A routine oral examination is an important step in preventive dental care for your horse. A veterinarian should look for these common dental problems:

  • Dental caps are deciduous teeth - or milk teeth - that the horse should lose once the permanent tooth emerges from the gum line. Retained dental caps can prevent permanent teeth from emerging; fragment and lacerate; infect or swell the gums, tongue and cheeks; and displace the position of permanent teeth.

  • Wolf teeth are the first permanent premolars, usually only present in the upper arcade. It is common to remove these teeth when horses are yearlings because they can cause difficulty with the bit.

  • Enamel points are sharp outer edges of upper cheek teeth and inner edges of lower cheek teeth that develop as a normal part of wear. These sharp points should be rasped or floated down annually.

  • Molar hooks are a result of a misaligned upper and lower jaw resembling an overbite.

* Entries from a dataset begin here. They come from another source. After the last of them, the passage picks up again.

(* ===== verification/XdmFacts.v ===== *)
(** * What the handler of a block observes

    The handler of the XDM indexer reads a block, and stores what it has read: the observations
    of the block, which only depend on the chain. *)

From S2P Require Import Prelude HeadersCache TreeRoute BlockListener Scale RpcTypes Types.
From S2P Require Import Events Chain Db IndexerError DbXdm Xdm.

Section Observations.
Context `{ChainTypes, ScaleCodec, EventCodec, Twox, TextCodecs, !HashBytes, Chrono, TransferCodec}.

(** A block for one of the processors to index: its chain and what the node of
    that chain answers. *)
Record Job : Type := {
  j_chain : ChainId;
  j_node : RpcNode;
  j_client : Client;
  j_block : Z;
}.

Definition index_job (j : Job) : SE Db Ix.Error unit :=
  index_events_for_block (j_node j) (j_client j) (j_chain j) (j_block j).

Definition observation (chain : ChainId) (blk : BlockExt) (time : Z) (ev : Event) : Observation := {|
  ob_chain := chain; ob_block := {| hn_number := be_number blk; hn_hash := be_hash blk |};
  ob_time := time; ob_event := ev |}.

Definition job_observations (j : Job) : outcome Ix.Error (list Observation) :=
  blk ← map_err Ix.Subspace (block_ext_at_number (j_node j) (j_block j));
  evs ← extract_xdm_events_for_block (j_client j) (j_chain j) (be_hash blk);
  match evs with
  | [] => mret []
  | _ =>
      millis ← map_err Ix.Subspace (timestamp (j_client j) (be_hash blk));
      time ← expect (from_timestamp_millis (as_i 64 millis));
      mret (observation (j_chain j) blk time <$> evs)
  end.

Lemma store_events_all chain block time evs db :
  store_events chain block time evs db =
    store_all ((fun ev => {| ob_chain := chain; ob_block := block; ob_time := time;
                             ob_event := ev |}) <$> evs) db.
Proof.
  unfold store_events, store_all. revert db. induction evs as [|ev evs IH]; intros db; [done|].
  cbn [for_each fmap list_fmap]. rewrite !SE_bind_unfold. unfold store_observation at 1. cbn.
  destruct (store_event chain block time ev db) as [db' [[]| | |]]; [apply IH | done..].
Qed.

(** The handler of a block, by its observations. *)
Lemma index_job_spec j db :
  index_job j db = match job_observations j with
                   | Ok obs => Ix.db (store_all obs) db
                   | Err e => (db, Err e)
                   | Panic => (db, Panic)
                   | Diverge => (db, Diverge)
                   end.
Proof.
  unfold index_job, index_events_for_block, job_observations.
  rewrite SE_bind_unfold. unfold Ix.chain at 1, lift at 1.
  destruct (block_ext_at_number _ _) as [blk|e| |]; cbn [map_err]; try done.
  cbn [mbind outcome_bind]. rewrite SE_bind_unfold. unfold lift at 1.
  destruct (extract_xdm_events_for_block _ _ _) as [[|ev evs]|e| |]; try done.
  cbn [mbind outcome_bind]. rewrite SE_bind_unfold. unfold Ix.chain at 1, lift at 1.
  destruct (timestamp _ _) as [millis|e| |]; cbn [map_err]; try done.
  cbn [mbind outcome_bind]. rewrite SE_bind_unfold. unfold lift at 1.
  destruct (from_timestamp_millis _) as [time|]; cbn [expect]; [|done].
  cbn [mbind outcome_bind mret outcome_ret]. unfold Ix.db. by rewrite store_events_all.
Qed.

Definition job_obs (j : Job) : list Observation :=
  match job_observations j with Ok obs => obs | _ => [] end.

(** They are of the chain, and of the block. *)
Lemma job_obs_block j o :
  o ∈ job_obs j -> ob_chain o = j_chain j /\
  exists blk, block_ext_at_number (j_node j) (j_block j) = Ok blk /\
    ob_block o = {| hn_number := be_number blk; hn_hash := be_hash blk |}.
Proof.
  unfold job_obs, job_observations. intros Ho.
  destruct (block_ext_at_number _ _) as [blk|e| |]; cbn in Ho;
    [|by apply not_elem_of_nil in Ho..].
  destruct (extract_xdm_events_for_block _ _ _) as [[|ev evs]|e| |]; cbn in Ho;
    try by apply not_elem_of_nil in Ho.
  destruct (timestamp _ _) as [millis|e| |]; cbn in Ho; try by apply not_elem_of_nil in Ho.
  destruct (from_timestamp_millis _) as [time|]; cbn in Ho; [|by apply not_elem_of_nil in Ho].
  change (o ∈ observation (j_chain j) blk time <$> (ev :: evs)) in Ho.
  apply list_elem_of_fmap in Ho as (ev' & -> & _). split; [done|]. by exists blk.
Qed.

(** Nodes that have the same block give the same observations. *)
Lemma job_obs_same chain client node node' b b' blk blk' :
  block_ext_at_number node b = Ok blk -> block_ext_at_number node' b' = Ok blk' ->
  be_hash blk = be_hash blk' -> be_number blk = be_number blk' ->
  job_observations {| j_chain := chain; j_node := node; j_client := client; j_block := b |} =
  job_observations {| j_chain := chain; j_node := node'; j_client := client; j_block := b' |}.
Proof.
  intros Hb Hb' Hh Hn. unfold job_observations. cbn [j_node j_block j_client j_chain].
  rewrite Hb, Hb'. cbn. rewrite Hh.
  destruct (extract_xdm_events_for_block _ _ _) as [[|ev evs]|e| |]; try done. cbn.
  destruct (timestamp _ _) as [millis|e| |]; try done. cbn.
  destruct (from_timestamp_millis _) as [time|]; [|done]. cbn. unfold observation. by rewrite Hh, Hn.
Qed.
End Observations.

A hook is formed when the front portion of the first upper cheek tooth does not wear against a lower tooth or the back portion of the last lower tooth does not wear against an upper molar. These teeth continue to grow and form a hook, which should be removed.

  • Cribbing, or repeatedly biting or chewing on objects such as stall doors, feed racks or fence rails, is a common behavior when horses need more fiber or protein, or more attention and exercise. Cribbing causes excessive wear on the incisors, but may be prevented with a proper diet, toys, companions or exercise.

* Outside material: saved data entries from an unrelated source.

(* ===== verification/StatusRace.v ===== *)
(** * The status of an operator depends on the scheduling

    Blocks in flight run their statements in any order. The statements on deposits,
    withdrawals and nominators carry the height of their block and do not mind; the
    status of an operator is written without one ([update_operator_status]), so that
    of two blocks in flight that change the same operator the older one may win. *)

From S2P Require Import Prelude HeadersCache TreeRoute BlockListener ToyChain Scale ScaleLE.
From S2P Require Import RpcTypes Types Events Chain Db IndexerError ToyIndexer DbXdm Staking.
From S2P Require Import StakingFacts StakingProps Xdm Processor Processors.

Section Schedules.
Context `{ChainTypes} (p : BlockProcessor) (parallel : nat).

(** A block in flight may run all that is left of it. *)
Lemma steps_run s next to before b ran l res after db' :
  ps_phase s = Working {| r_next := next; r_to := to; r_inflight := before ++
    {| t_block := b; t_ran := ran; t_todo := l; t_result := res |} :: after |} ->
  run_statements l (ps_db s) = (db', Ok tt) ->
  rtc (step p parallel) s (set_phase s db' (Working {| r_next := next; r_to := to;
    r_inflight := before ++
      {| t_block := b; t_ran := ran ++ l; t_todo := []; t_result := res |} :: after |})).
Proof.
  revert s ran. induction l as [|st l IH]; intros s ran Hs Hrun.
  - injection Hrun as <-. rewrite app_nil_r, <- Hs. by destruct s.
  - unfold run_statements in Hrun. cbn [for_each] in Hrun. rewrite SE_bind_unfold in Hrun.
    destruct (st (ps_db s)) as [db1 [[]| | |]] eqn:Hst; try done.
    eapply rtc_l; [by eapply step_statement|]. 
    replace (ran ++ st :: l) with ((ran ++ [st]) ++ l) by by rewrite <- app_assoc.
    exact (IH (set_phase s db1 _) (ran ++ [st]) eq_refl Hrun).
Qed.

(** Blocks [b] and [b + 1] in flight, the last of the range. *)
Definition two_in_flight (b : Z) (ran1 todo1 ran2 todo2 : list Statement) : Phase :=
  Working {| r_next := b + 1 + 1; r_to := b + 1; r_inflight := [
    {| t_block := b; t_ran := ran1; t_todo := todo1; t_result := Ok tt |};
    {| t_block := b + 1; t_ran := ran2; t_todo := todo2; t_result := Ok tt |} ] |}.

Lemma steps_first s b l ran2 todo2 db' :
  ps_phase s = two_in_flight b [] l ran2 todo2 -> run_statements l (ps_db s) = (db', Ok tt) ->
  rtc (step p parallel) s (set_phase s db' (two_in_flight b l [] ran2 todo2)).
Proof. intros Hs Hrun. exact (steps_run s _ _ [] b [] l _ [_] db' Hs Hrun). Qed.

Lemma steps_second s b l ran1 todo1 db' :
  ps_phase s = two_in_flight b ran1 todo1 [] l -> run_statements l (ps_db s) = (db', Ok tt) ->
  rtc (step p parallel) s (set_phase s db' (two_in_flight b ran1 todo1 l [])).
Proof. intros Hs Hrun. exact (steps_run s _ _ [_] (b + 1) [] l _ [] db' Hs Hrun). Qed.

(** On a running connection a checkpoint succeeds and keeps the operators. *)
Lemma checkpoint_clean db block next :
  faults db = [] -> exists db', checkpoint p db block next = (db', next) /\ faults db' = [] /\
    operators (tables db') = operators (tables db) /\
    metadata (tables db') !! checkpoint_key p = Some (as_i 64 block).
Proof.
  intros Hf. unfold checkpoint, Ix.db, set_last_processed_block. rewrite run_clean by done. cbn.
  eexists. split; [reflexivity|]. cbn. split_and!; [done..|].
  unfold upsert. rewrite lookup_insert_eq. by destruct (metadata (tables db) !! _).
Qed.

Lemma take_clean s r t rest :
  faults (ps_db s) = [] -> exists db', take_block p s r t rest = {|
      ps_db := db'; ps_queue := ps_queue s;
      ps_phase := Working {| r_next := r_next r; r_to := r_to r; r_inflight := rest |};
      log := log s ++ [(t_block t, t_ran t)] |} /\
    faults db' = [] /\ operators (tables db') = operators (tables (ps_db s)).
Proof.
  intros Hf. unfold take_block. destruct (_ =? 0); [|by eexists].
  match goal with |- context [checkpoint p _ ?b ?n] =>
    destruct (checkpoint_clean (ps_db s) b n Hf) as (db' & -> & ? & ? & _) end.
  by exists db'.
Qed.

(** When both blocks have run, they are taken in their order, and the range ends. *)
Lemma steps_take_two s b l1 l2 :
  ps_phase s = two_in_flight b l1 [] l2 [] ->
  faults (ps_db s) = [] ->
  exists s', rtc (step p parallel) s s' /\ ps_phase s' = Waiting /\
    log s' = log s ++ [(b, l1); (b + 1, l2)] /\
    operators (tables (ps_db s')) = operators (tables (ps_db s)) /\
    metadata (tables (ps_db s')) !! checkpoint_key p = Some (as_i 64 (b + 1)).
Proof.
  intros Hs Hf.
  pose proof (step_take p parallel s _ _ _ Hs eq_refl eq_refl eq_refl) as Hstep1.
  match type of Hstep1 with step _ _ _ (take_block _ _ ?r ?t ?rest) =>
    destruct (take_clean s r t rest Hf) as (db1 & Ht1 & Hf1 & Ho1) end.
  rewrite Ht1 in Hstep1. clear Ht1. cbn [t_block t_ran r_next r_to] in Hstep1.
  match type of Hstep1 with step _ _ _ ?s1' => set (s1 := s1') in * end.
  pose proof (step_take p parallel s1 _ _ _ eq_refl eq_refl eq_refl eq_refl) as Hstep2.
  match type of Hstep2 with step _ _ _ (take_block _ _ ?r ?t ?rest) =>
    destruct (take_clean s1 r t rest Hf1) as (db2 & Ht2 & Hf2 & Ho2) end.
  rewrite Ht2 in Hstep2. clear Ht2. cbn [t_block t_ran r_next r_to] in Hstep2.
  match type of Hstep2 with step _ _ _ ?s2' => set (s2 := s2') in * end.
  assert (Hstep3 : step p parallel s2 (finish_range p s2
    {| r_next := b + 1 + 1; r_to := b + 1; r_inflight := [] |}))
    by (apply step_finish; [done | done | cbn; lia]).
  unfold finish_range in Hstep3. cbn [r_to] in Hstep3.
  destruct (checkpoint_clean db2 (b + 1) Waiting Hf2) as (db3 & Hc & _ & Ho3 & Hm).
  change (ps_db s2) with db2 in Hstep3. rewrite Hc in Hstep3.
  eexists. split; [eapply rtc_l; [exact Hstep1|]; eapply rtc_l; [exact Hstep2|];
    by eapply rtc_once|].
  cbn. split_and!; [done | | by rewrite Ho3, Ho2 | done].
  by rewrite <- app_assoc.
Qed.
End Schedules.

(** ** Two changes of one operator's status *)

Section Race.
Context `{ChainTypes, ScaleCodec, !ScaleLaws, EventCodec, Twox, TextCodecs, !HashBytes, DecimalLib,
  Chrono, TransferCodec}.
Context (node : RpcNode) (client : Client).

(** The statements of a block whose only staking event changes a status. *)
Definition status_block (b id : Z) (status : string) : list Action :=
  [ADeleteDeposits b; ADeleteWithdrawals b; AUpdateStatus id status].

Lemma status_block_clean b id status db :
  faults db = [] -> exists db',
    run_statements (exec <$> status_block b id status) db = (db', Ok tt) /\ faults db' = [] /\
    operators (tables db') =
      alter (set_operator_status status (now db)) (as_i 64 id) (operators (tables db)) /\
    now db' = now db.
Proof.
  intros Hf. eexists. rewrite run_statements_exec. unfold exec_all, status_block.
  cbn [for_each exec]. unfold delete_deposits_for_block, delete_withdrawals_for_block,
    update_operator_status.
  rewrite !SE_bind_unfold, run_clean by done. cbn [mret outcome_ret].
  rewrite !SE_bind_unfold, run_clean by done. cbn [mret outcome_ret].
  rewrite !SE_bind_unfold, run_clean by done. cbn. by split_and!.
Qed.

(** C36: the status of an operator is not ordered by height. When two consecutive blocks in
    flight change the status of one operator, the processor can end the range, with
    both blocks in its log and the checkpoint on the second, with either status in the
    table: that of the second block, or that of the first, which nothing will
    correct. *)
Theorem status_follows_scheduling parallel s b id st1 st2 o :
  (2 <= parallel)%nat -> faults (ps_db s) = [] ->
  ps_phase s = Working {| r_next := b; r_to := b + 1; r_inflight := [] |} ->
  block_task (StakingProcessor node client) b (exec <$> status_block b id st1) (Ok tt) ->
  block_task (StakingProcessor node client) (b + 1) (exec <$> status_block (b + 1) id st2) (Ok tt) ->
  operators (tables (ps_db s)) !! as_i 64 id = Some o ->
  forall status, status ∈ [st1; st2] -> exists s',
    rtc (step (StakingProcessor node client) parallel) s s' /\ ps_phase s' = Waiting /\
    map fst (log s') = map fst (log s) ++ [b; b + 1] /\
    metadata (tables (ps_db s')) !! CHECKPOINT_KEY = Some (as_i 64 (b + 1)) /\
    op_status <$> operators (tables (ps_db s')) !! as_i 64 id = Some status.
Proof.
  intros Hpar Hf Hs Ht1 Ht2 Ho status Hstatus. set (p := StakingProcessor node client) in *.
  set (l1 := exec <$> status_block b id st1) in *.
  set (l2 := exec <$> status_block (b + 1) id st2) in *.
  assert (Hfirst : rtc (step p parallel) s (set_phase s (ps_db s) (two_in_flight b [] l1 [] l2))).
  { eapply rtc_l.
    - apply (step_start p parallel s _ l1 (Ok tt) Hs); [cbn; lia | cbn; lia | exact Ht1].
    - apply rtc_once.
      match goal with |- step _ _ ?s1 _ =>
        apply (step_start p parallel s1 _ l2 (Ok tt) eq_refl); [cbn; lia | cbn; lia | exact Ht2] end. }
  assert (Hend : forall db, faults db = [] ->
    rtc (step p parallel) s (set_phase s db (two_in_flight b l1 [] l2 [])) ->
    op_status <$> operators (tables db) !! as_i 64 id = Some status ->
    exists s', rtc (step p parallel) s s' /\ ps_phase s' = Waiting /\
      map fst (log s') = map fst (log s) ++ [b; b + 1] /\
      metadata (tables (ps_db s')) !! CHECKPOINT_KEY = Some (as_i 64 (b + 1)) /\
      op_status <$> operators (tables (ps_db s')) !! as_i 64 id = Some status).
  { intros db Hfdb Hsteps Hst.
    destruct (steps_take_two p parallel (set_phase s db (two_in_flight b l1 [] l2 [])) b l1 l2
      eq_refl Hfdb) as (s' & Hrun & Hw & Hlog & Hops & Hm).
    exists s'. split; [by etrans|]. split; [done|].
    split; [by rewrite Hlog, map_app|]. split; [done|]. by rewrite Hops. }
  apply list_elem_of_In in Hstatus as [<- | [<- | []]].
  - destruct (status_block_clean (b + 1) id st2 (ps_db s) Hf) as (db1 & Hr1 & Hf1 & Ho1 & _).
    destruct (status_block_clean b id st1 db1 Hf1) as (db2 & Hr2 & Hf2 & Ho2 & _).
    apply (Hend db2 Hf2); [|by rewrite Ho2, Ho1, !lookup_alter_eq, Ho].
    etrans; [exact Hfirst|].
    etrans; [exact (steps_second p parallel (set_phase s (ps_db s) (two_in_flight b [] l1 [] l2)) b l2
      _ _ db1 eq_refl Hr1)|].
    exact (steps_first p parallel (set_phase s db1 (two_in_flight b [] l1 l2 [])) b l1 _ _ db2
      eq_refl Hr2).
  - destruct (status_block_clean b id st1 (ps_db s) Hf) as (db1 & Hr1 & Hf1 & Ho1 & _).
    destruct (status_block_clean (b + 1) id st2 db1 Hf1) as (db2 & Hr2 & Hf2 & Ho2 & _).
    apply (Hend db2 Hf2); [|by rewrite Ho2, Ho1, !lookup_alter_eq, Ho].
    etrans; [exact Hfirst|].
    etrans; [exact (steps_first p parallel (set_phase s (ps_db s) (two_in_flight b [] l1 [] l2)) b l1
      _ _ db1 eq_refl Hr1)|].
    exact (steps_second p parallel (set_phase s db1 (two_in_flight b l1 [] [] l2)) b l2 _ _ db2
      eq_refl Hr2).
Qed.
End Race.

(** ** Witness: operator 3 is deactivated in block 1 and reactivated in block 2 *)

Definition status_event (k : EventKind) (e : event_of k) : outcome string EventDetails :=
  Ok (event k e).

Definition race_client : Client :=
  let c := toy_client [(q "Timestamp" "Now" [], encode_u64 1700000000000)] [] 100 [] in {|
  cl_fetch := cl_fetch c;
  cl_iter := cl_iter c;
  cl_events h := Ok [if bool_decide (h = toy_id a1)
                     then status_event KOperatorDeactivated {| oe_operator_id := 3 |}
                     else status_event KOperatorReactivated {| oe_operator_id := 3 |}];
  cl_segment_size := cl_segment_size c;
  cl_fetch_value := cl_fetch_value c;
  cl_decode_events := cl_decode_events c |}.

Definition operator_3 : Operator := {|
  op_domain_id := 0; op_owner_account := "5A"; op_signing_key := "0x";
  op_minimum_nominator_stake := 0; op_nomination_tax := 5; op_status := "registered";
  op_total_stake := 0; op_total_shares := 0; op_total_storage_fee_deposit := 0;
  op_updated_at := 0; op_nominator_count := 0 |}.

Definition race_start : PState := {|
  ps_db := {| tables := with_operators (fun _ => {[3 := operator_3]}) no_tables;
              faults := []; now := 0 |};
  ps_queue := [];
  ps_phase := Working {| r_next := 1; r_to := 2; r_inflight := [] |};
  log := [] |}.

Lemma traced_status status (e : OperatorEvent) :
  traced (for_events [Ok e] (on_status status)) [AUpdateStatus (oe_operator_id e) status] (Ok tt).
Proof.
  apply (traced_bind_ok (e ← Ix.decoded (Ok e); on_status status e)
    [AUpdateStatus (oe_operator_id e) status] (mret tt) []); [|apply traced_ret].
  apply (traced_lift _ _ e); [done|]. by apply traced_exec.
Qed.

(** The parts of the handler, in turn: reads that give values, the two deletions, loops over
    no events, and the loop over the one event. *)
Ltac trace_step :=
  first
    [ eapply traced_lift; [vm_compute; reflexivity|]
    | eapply (traced_bind_ok _ []); [by intros ?|]
    | eapply (traced_bind_ok _ [_]); [by apply traced_exec; intros ?|]
    | eapply (traced_bind_ok _ [_]); [exact (traced_status _ {| oe_operator_id := 3 |})|] ].

Lemma race_task_1 :
  traced (index_staking_for_block on_a race_client 1) (status_block 1 3 "deactivated") (Ok tt).
Proof.
  unfold index_staking_for_block, Ix.chain. do 6 trace_step. unfold index_staking_events.
  do 10 trace_step. by intros ?.
Qed.

Lemma race_task_2 :
  traced (index_staking_for_block on_a race_client 2) (status_block 2 3 "registered") (Ok tt).
Proof.
  unfold index_staking_for_block, Ix.chain. do 6 trace_step. unfold index_staking_events.
  do 10 trace_step. by intros ?.
Qed.

#[local] Instance race_transfers : TransferCodec := { decode_transfer := throw (CodecMessage "none") }.

Lemma status_follows_scheduling_witness :
  exists s', rtc (step (StakingProcessor on_a race_client) 1000) race_start s' /\
    ps_phase s' = Waiting /\
    metadata (tables (ps_db s')) !! CHECKPOINT_KEY = Some 2 /\
    op_status <$> operators (tables (ps_db s')) !! 3 = Some "deactivated".
Proof.
  destruct (status_follows_scheduling on_a race_client 1000 race_start 1 3 "deactivated" "registered"
    operator_3) with (status := "deactivated") as (s' & Hs' & Hw & _ & Hm & Hst).
  - lia.
  - reflexivity.
  - reflexivity.
  - exists (status_block 1 3 "deactivated"). split; [reflexivity|].
    split; [exact race_task_1 | repeat constructor].
  - exists (status_block 2 3 "registered"). split; [reflexivity|].
    split; [exact race_task_2 | repeat constructor].
  - reflexivity.
  - left.
  - exists s'. split; [exact Hs'|]. split; [exact Hw|]. split; [exact Hm | exact Hst].
Defined.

  • Parrot mouth is an extreme overbite. This condition is the most common congenital oral deformity in horses. Watch for molar hooks and consider shortening the upper and lower incisors.

  • Wave mouth is an uneven wave-like pattern on cheek teeth that is more common on older horses and often occurs in conjunction with parrot mouth and retained dental caps.

  • Incisor abnormalities are more common in horses that are stalled and fed grain or processed diets rather than pasture-fed horses. Watch for a number of conditions such as retained milk incisors, long incisors and uneven jaw alignment.

    Here are recommended dental care practices based on a horse's age.

    • Foals: Check for cleft palate and parrot mouth--or malocclusion--a misalignment of the upper and lower jaws where the upper jaw overbites the lower jaw.
    • Two- to 3-year-old horses: Remove wolf teeth and examine first permanent cheek teeth for caps; float points.
    • Three-year-old horses: Examine second permanent cheek teeth for caps; float points.
    • Four-year-old horses: Examine third permanent cheek teeth for caps; float points.
    • Five years old and older: Examine and float teeth annually.

    Pat McCue, DVM, is an associate professor in equine sciences at CSU with a special interest in equine reproduction, embryo transfer and reproductive endocrinology. He received a Ph.D. in comparative pathology at UC-Davis in 1986. He is a diplomate in the American College of Theriogenologists.